## Assigned task
Look through the data below and show every line that includes "PCIDevice".

## Record extracts
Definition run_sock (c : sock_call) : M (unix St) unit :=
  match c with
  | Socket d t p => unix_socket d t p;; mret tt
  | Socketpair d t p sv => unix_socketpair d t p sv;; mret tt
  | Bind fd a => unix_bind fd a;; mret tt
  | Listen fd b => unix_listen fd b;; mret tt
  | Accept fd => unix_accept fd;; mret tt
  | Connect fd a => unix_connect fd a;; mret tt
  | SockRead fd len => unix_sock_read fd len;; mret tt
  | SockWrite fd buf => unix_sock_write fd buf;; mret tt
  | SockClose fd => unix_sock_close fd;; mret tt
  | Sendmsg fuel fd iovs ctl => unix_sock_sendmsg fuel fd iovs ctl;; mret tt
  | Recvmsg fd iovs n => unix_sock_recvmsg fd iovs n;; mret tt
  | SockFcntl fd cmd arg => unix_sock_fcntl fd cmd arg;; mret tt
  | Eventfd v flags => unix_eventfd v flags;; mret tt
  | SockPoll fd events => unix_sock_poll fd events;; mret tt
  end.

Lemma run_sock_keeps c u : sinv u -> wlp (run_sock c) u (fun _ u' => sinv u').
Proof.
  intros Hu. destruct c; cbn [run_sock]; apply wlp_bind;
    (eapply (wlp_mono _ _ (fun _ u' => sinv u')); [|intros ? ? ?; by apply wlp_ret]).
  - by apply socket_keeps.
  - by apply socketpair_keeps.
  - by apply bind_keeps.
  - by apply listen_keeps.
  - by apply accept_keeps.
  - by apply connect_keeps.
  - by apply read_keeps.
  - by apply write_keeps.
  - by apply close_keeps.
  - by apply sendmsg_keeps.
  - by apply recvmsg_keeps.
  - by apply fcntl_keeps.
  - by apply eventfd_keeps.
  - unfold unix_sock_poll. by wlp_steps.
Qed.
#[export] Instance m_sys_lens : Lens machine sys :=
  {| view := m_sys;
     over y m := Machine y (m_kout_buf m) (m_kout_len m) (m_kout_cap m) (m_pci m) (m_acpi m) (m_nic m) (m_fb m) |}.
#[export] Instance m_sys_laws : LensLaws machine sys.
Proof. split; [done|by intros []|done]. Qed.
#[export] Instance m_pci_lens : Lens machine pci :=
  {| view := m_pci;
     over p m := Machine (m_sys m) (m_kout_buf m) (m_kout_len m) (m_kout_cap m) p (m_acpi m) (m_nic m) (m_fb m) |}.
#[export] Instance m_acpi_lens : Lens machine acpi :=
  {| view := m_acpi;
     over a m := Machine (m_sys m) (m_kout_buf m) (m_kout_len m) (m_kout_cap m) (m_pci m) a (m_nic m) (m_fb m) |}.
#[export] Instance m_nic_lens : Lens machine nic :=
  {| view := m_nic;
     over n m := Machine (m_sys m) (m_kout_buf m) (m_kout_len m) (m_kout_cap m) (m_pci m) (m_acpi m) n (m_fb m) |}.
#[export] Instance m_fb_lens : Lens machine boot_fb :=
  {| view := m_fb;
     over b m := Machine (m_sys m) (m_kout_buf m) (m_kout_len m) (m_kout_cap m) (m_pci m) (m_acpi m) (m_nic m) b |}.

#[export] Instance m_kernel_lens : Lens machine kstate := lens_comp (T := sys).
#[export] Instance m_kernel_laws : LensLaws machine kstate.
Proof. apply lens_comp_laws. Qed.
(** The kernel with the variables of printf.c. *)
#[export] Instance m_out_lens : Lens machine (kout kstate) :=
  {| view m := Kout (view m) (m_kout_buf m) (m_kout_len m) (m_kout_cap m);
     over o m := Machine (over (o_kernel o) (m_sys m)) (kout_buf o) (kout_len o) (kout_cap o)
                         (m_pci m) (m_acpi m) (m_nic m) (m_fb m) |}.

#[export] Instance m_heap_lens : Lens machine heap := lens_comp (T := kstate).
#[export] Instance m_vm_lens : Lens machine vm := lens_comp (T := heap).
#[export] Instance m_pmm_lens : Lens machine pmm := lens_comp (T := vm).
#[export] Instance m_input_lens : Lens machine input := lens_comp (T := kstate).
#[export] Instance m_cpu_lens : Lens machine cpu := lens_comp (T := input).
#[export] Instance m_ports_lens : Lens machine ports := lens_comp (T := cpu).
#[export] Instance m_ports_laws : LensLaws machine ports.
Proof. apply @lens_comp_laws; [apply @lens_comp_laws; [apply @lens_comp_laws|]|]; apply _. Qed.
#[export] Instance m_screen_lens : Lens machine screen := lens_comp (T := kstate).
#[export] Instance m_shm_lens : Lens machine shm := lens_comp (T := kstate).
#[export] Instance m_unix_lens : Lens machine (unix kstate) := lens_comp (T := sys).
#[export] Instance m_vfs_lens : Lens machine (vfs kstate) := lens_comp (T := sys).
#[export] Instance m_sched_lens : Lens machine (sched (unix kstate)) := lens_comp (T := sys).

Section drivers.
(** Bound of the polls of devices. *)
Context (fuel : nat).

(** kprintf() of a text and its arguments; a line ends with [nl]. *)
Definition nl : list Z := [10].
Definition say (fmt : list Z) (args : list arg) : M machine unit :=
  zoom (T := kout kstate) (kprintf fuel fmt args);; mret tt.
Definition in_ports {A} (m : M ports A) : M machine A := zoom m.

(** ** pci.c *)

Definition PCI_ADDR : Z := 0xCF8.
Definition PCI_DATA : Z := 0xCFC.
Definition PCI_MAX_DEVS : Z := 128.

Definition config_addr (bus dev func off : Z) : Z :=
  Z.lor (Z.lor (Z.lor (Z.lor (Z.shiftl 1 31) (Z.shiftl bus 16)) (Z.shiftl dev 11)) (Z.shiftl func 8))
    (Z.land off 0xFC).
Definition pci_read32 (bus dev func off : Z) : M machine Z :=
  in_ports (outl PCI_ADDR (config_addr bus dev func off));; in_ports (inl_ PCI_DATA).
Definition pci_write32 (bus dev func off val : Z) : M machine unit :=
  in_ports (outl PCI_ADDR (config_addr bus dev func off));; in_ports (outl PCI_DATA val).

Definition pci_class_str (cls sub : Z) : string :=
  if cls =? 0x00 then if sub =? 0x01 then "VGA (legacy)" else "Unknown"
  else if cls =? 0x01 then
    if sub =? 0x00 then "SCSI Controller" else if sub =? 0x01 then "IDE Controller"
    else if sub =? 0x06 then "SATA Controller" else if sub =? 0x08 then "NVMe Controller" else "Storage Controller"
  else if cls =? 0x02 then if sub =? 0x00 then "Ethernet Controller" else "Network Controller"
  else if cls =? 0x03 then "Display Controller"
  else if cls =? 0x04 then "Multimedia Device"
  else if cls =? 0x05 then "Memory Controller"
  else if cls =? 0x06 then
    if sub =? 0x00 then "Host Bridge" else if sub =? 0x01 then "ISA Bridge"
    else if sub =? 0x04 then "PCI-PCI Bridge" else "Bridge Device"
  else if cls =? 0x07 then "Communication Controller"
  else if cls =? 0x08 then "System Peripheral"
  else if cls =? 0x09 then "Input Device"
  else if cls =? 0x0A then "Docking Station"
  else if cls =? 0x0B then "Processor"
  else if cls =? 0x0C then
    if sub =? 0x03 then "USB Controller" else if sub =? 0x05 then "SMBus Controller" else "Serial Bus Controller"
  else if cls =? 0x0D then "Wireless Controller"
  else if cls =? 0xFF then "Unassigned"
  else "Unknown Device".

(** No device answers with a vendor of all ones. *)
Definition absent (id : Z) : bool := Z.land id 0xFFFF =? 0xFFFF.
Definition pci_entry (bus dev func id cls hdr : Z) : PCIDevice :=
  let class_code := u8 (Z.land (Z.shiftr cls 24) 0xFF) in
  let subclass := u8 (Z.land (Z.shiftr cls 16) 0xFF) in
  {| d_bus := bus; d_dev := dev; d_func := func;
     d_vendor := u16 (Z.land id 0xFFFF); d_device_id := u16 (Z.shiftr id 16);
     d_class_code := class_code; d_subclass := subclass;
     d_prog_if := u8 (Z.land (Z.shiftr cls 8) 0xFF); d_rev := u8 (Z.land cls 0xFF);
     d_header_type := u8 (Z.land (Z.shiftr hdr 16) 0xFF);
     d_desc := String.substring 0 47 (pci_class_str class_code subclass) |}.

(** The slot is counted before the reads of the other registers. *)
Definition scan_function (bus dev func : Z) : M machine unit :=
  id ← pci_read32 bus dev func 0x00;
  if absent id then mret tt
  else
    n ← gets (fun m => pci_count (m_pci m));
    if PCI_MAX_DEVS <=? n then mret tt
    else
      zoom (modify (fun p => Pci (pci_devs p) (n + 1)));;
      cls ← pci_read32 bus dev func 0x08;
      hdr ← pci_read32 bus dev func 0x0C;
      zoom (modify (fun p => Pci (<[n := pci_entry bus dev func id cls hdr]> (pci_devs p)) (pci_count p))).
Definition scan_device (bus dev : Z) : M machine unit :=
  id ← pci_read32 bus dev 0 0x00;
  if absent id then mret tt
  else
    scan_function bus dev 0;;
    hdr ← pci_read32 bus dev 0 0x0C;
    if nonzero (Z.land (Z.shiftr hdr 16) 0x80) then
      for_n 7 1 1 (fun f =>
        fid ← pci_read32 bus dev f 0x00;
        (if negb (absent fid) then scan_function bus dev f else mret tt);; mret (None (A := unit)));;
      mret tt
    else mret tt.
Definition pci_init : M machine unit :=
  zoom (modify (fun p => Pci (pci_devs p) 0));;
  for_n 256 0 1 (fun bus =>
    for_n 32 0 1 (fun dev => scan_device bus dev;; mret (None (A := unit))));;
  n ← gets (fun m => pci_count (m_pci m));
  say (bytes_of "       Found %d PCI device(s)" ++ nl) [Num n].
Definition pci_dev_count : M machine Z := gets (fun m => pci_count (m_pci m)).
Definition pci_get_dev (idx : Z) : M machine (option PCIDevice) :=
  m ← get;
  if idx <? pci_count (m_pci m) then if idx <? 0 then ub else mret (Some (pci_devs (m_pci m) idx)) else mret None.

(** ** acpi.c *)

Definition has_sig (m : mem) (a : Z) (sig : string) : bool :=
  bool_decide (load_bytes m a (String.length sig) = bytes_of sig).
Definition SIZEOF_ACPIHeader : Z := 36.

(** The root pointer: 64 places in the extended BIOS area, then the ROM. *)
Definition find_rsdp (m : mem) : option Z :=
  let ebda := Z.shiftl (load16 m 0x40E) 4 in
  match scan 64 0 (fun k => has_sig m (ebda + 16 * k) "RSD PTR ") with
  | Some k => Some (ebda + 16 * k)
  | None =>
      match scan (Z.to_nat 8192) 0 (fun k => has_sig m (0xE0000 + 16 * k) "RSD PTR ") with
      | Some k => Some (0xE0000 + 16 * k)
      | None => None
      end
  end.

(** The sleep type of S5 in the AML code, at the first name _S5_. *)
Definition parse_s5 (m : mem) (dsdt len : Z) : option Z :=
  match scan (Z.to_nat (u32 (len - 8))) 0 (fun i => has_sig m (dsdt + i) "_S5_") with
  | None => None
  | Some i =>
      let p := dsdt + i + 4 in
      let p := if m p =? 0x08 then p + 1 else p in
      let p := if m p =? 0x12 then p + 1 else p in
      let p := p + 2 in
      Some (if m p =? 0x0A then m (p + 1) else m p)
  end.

## Task response
Definition pci_entry (bus dev func id cls hdr : Z) : PCIDevice :=
Definition pci_get_dev (idx : Z) : M machine (option PCIDevice) :=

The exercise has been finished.